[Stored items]
------------------------------------------------------------

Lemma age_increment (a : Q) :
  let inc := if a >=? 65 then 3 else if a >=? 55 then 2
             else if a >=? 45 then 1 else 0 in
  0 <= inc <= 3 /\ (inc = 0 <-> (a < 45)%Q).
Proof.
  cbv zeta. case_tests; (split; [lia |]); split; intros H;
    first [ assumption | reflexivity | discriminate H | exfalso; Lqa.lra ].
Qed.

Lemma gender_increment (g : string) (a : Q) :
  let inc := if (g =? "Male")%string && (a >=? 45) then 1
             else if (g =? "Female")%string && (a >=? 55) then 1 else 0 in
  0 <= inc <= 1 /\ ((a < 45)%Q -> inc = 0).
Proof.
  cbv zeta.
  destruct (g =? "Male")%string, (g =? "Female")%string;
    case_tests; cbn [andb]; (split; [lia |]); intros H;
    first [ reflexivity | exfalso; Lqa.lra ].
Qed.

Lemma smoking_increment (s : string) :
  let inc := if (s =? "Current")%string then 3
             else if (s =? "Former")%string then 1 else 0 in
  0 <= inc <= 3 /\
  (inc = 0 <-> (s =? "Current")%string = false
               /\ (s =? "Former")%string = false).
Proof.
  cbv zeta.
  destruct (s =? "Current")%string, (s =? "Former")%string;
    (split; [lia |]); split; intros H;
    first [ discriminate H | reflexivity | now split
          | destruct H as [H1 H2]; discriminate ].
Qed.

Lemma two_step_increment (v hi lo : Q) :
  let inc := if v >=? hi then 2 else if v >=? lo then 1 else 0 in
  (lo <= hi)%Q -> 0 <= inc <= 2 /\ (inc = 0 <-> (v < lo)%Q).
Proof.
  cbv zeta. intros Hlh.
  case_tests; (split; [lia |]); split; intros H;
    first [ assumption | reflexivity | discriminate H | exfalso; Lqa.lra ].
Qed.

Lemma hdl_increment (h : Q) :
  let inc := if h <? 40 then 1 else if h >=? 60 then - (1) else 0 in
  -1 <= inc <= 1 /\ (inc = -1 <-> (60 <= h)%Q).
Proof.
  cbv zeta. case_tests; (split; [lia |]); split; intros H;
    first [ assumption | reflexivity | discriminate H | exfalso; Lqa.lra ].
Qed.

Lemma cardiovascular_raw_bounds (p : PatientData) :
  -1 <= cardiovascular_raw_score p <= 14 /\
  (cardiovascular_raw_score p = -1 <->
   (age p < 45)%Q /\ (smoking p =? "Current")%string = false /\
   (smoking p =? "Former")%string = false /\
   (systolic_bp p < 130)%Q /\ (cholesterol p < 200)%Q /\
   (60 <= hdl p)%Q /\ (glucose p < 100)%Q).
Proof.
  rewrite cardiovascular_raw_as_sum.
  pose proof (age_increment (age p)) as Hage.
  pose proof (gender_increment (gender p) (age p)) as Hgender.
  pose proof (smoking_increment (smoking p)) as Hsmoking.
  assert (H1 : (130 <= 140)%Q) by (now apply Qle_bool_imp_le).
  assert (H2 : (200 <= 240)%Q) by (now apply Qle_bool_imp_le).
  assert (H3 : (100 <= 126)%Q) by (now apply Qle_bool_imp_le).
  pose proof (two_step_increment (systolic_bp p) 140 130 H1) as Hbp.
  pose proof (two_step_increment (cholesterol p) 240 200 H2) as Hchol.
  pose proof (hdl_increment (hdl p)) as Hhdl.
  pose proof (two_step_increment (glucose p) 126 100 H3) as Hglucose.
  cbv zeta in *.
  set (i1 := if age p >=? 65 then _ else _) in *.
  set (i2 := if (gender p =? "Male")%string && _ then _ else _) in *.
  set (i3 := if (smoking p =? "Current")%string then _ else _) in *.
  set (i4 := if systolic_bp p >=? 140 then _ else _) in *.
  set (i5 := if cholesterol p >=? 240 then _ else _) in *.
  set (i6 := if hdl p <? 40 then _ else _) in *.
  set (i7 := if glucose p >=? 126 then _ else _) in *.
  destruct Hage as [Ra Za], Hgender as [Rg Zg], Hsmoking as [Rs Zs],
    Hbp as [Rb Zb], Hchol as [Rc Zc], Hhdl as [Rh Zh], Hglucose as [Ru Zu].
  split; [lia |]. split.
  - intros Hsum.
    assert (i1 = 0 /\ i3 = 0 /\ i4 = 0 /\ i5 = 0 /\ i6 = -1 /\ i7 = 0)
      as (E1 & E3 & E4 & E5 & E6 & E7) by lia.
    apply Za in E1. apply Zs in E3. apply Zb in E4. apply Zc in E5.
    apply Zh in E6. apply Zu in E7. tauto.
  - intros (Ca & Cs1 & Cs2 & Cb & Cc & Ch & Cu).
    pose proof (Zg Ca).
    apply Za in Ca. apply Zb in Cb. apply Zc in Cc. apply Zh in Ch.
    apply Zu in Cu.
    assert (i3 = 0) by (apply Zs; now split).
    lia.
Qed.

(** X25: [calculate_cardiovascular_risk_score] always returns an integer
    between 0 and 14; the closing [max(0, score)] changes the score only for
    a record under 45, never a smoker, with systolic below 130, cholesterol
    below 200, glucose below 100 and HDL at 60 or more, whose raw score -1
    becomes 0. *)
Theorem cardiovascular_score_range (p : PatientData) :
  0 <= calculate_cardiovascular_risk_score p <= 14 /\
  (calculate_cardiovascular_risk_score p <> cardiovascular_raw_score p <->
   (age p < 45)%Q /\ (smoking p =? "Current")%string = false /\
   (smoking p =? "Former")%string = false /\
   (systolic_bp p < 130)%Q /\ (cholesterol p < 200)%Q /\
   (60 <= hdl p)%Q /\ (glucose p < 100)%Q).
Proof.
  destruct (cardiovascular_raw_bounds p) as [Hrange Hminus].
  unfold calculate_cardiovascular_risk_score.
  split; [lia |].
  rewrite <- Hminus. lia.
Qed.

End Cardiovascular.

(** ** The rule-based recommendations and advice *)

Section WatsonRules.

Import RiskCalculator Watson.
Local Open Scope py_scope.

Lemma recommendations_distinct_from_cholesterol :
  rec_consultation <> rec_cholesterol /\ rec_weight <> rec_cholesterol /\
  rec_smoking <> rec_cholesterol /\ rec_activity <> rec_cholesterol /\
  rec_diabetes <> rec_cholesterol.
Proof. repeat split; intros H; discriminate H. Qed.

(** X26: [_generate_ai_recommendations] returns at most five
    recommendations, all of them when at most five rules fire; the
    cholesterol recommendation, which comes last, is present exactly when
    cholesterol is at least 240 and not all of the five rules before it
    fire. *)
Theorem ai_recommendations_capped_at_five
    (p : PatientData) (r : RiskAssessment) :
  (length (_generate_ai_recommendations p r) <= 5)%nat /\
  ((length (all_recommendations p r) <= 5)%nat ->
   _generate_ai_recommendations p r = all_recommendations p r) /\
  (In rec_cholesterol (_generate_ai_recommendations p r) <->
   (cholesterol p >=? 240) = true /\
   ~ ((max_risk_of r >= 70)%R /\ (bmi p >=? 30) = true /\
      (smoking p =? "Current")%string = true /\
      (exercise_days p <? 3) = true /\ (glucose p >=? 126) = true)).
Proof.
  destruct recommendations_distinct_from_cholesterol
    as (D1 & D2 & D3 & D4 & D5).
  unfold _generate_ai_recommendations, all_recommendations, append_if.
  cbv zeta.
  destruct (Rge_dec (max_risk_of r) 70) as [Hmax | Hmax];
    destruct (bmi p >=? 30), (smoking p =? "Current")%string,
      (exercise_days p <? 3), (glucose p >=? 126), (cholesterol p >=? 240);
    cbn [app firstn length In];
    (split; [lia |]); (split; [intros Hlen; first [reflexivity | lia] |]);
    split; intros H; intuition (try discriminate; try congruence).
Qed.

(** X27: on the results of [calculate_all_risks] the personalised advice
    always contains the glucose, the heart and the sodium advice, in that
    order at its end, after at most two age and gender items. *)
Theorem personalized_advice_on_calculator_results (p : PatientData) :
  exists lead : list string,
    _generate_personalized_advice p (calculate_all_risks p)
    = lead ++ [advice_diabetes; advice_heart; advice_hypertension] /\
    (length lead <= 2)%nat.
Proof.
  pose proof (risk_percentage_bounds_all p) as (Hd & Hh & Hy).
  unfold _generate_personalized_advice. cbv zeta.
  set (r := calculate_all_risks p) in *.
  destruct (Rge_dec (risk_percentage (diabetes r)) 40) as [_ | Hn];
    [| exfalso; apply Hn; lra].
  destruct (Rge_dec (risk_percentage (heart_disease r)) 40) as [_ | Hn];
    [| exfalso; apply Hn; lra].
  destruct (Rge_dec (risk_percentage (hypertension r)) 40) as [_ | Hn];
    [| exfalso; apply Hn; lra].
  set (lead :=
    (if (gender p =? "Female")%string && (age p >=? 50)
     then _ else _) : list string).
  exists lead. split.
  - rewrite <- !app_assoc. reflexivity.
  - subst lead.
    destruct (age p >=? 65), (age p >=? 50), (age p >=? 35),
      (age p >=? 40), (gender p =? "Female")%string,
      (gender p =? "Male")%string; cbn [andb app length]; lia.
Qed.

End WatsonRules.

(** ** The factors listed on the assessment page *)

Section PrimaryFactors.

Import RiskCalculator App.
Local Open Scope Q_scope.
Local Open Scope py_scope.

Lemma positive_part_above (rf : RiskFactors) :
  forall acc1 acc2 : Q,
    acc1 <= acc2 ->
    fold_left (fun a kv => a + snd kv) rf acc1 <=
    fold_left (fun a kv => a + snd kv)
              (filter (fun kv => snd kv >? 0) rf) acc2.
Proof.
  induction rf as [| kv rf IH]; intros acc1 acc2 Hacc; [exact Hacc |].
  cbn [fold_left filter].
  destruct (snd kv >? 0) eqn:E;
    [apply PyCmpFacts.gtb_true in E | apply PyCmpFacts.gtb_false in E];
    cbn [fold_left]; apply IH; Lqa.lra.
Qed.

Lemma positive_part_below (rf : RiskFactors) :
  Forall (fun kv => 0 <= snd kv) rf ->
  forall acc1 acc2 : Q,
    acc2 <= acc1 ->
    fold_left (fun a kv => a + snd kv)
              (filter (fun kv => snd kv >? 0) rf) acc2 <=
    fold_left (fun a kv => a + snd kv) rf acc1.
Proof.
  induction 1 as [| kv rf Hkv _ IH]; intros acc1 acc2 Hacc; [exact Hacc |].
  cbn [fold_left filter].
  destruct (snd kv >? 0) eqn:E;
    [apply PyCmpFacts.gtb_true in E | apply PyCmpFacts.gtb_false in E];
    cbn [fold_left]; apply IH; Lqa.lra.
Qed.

------------------------------------------------------------

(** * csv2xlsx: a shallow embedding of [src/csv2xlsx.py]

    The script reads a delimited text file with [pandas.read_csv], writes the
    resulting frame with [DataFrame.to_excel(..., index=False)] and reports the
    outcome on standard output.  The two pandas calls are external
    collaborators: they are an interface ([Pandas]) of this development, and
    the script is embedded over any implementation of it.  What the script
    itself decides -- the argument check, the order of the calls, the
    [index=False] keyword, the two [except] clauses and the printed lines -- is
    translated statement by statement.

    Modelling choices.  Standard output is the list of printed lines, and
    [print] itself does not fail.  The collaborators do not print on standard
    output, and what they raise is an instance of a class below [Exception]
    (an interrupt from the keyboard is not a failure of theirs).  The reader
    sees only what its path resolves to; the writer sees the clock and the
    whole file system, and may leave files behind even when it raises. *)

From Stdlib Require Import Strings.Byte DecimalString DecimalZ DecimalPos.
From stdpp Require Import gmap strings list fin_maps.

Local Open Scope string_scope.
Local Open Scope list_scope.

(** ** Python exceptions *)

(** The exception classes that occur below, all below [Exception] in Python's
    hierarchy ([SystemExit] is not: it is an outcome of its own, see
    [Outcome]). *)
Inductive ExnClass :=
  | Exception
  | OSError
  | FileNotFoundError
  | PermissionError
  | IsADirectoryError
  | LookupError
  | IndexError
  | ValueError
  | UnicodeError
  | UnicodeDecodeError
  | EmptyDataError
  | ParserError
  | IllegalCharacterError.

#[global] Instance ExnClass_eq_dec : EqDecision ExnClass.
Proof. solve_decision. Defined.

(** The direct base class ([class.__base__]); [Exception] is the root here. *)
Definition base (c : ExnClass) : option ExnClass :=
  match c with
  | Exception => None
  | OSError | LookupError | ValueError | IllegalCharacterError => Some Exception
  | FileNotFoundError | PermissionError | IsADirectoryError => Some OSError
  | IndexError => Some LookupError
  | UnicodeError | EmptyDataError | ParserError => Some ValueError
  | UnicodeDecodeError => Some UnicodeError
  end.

------------------------------------------------------------

Problem to work on:
Note down each line above where the word "order" occurs.

Task output:
    order at its end, after at most two age and gender items. *)
    itself decides -- the argument check, the order of the calls, the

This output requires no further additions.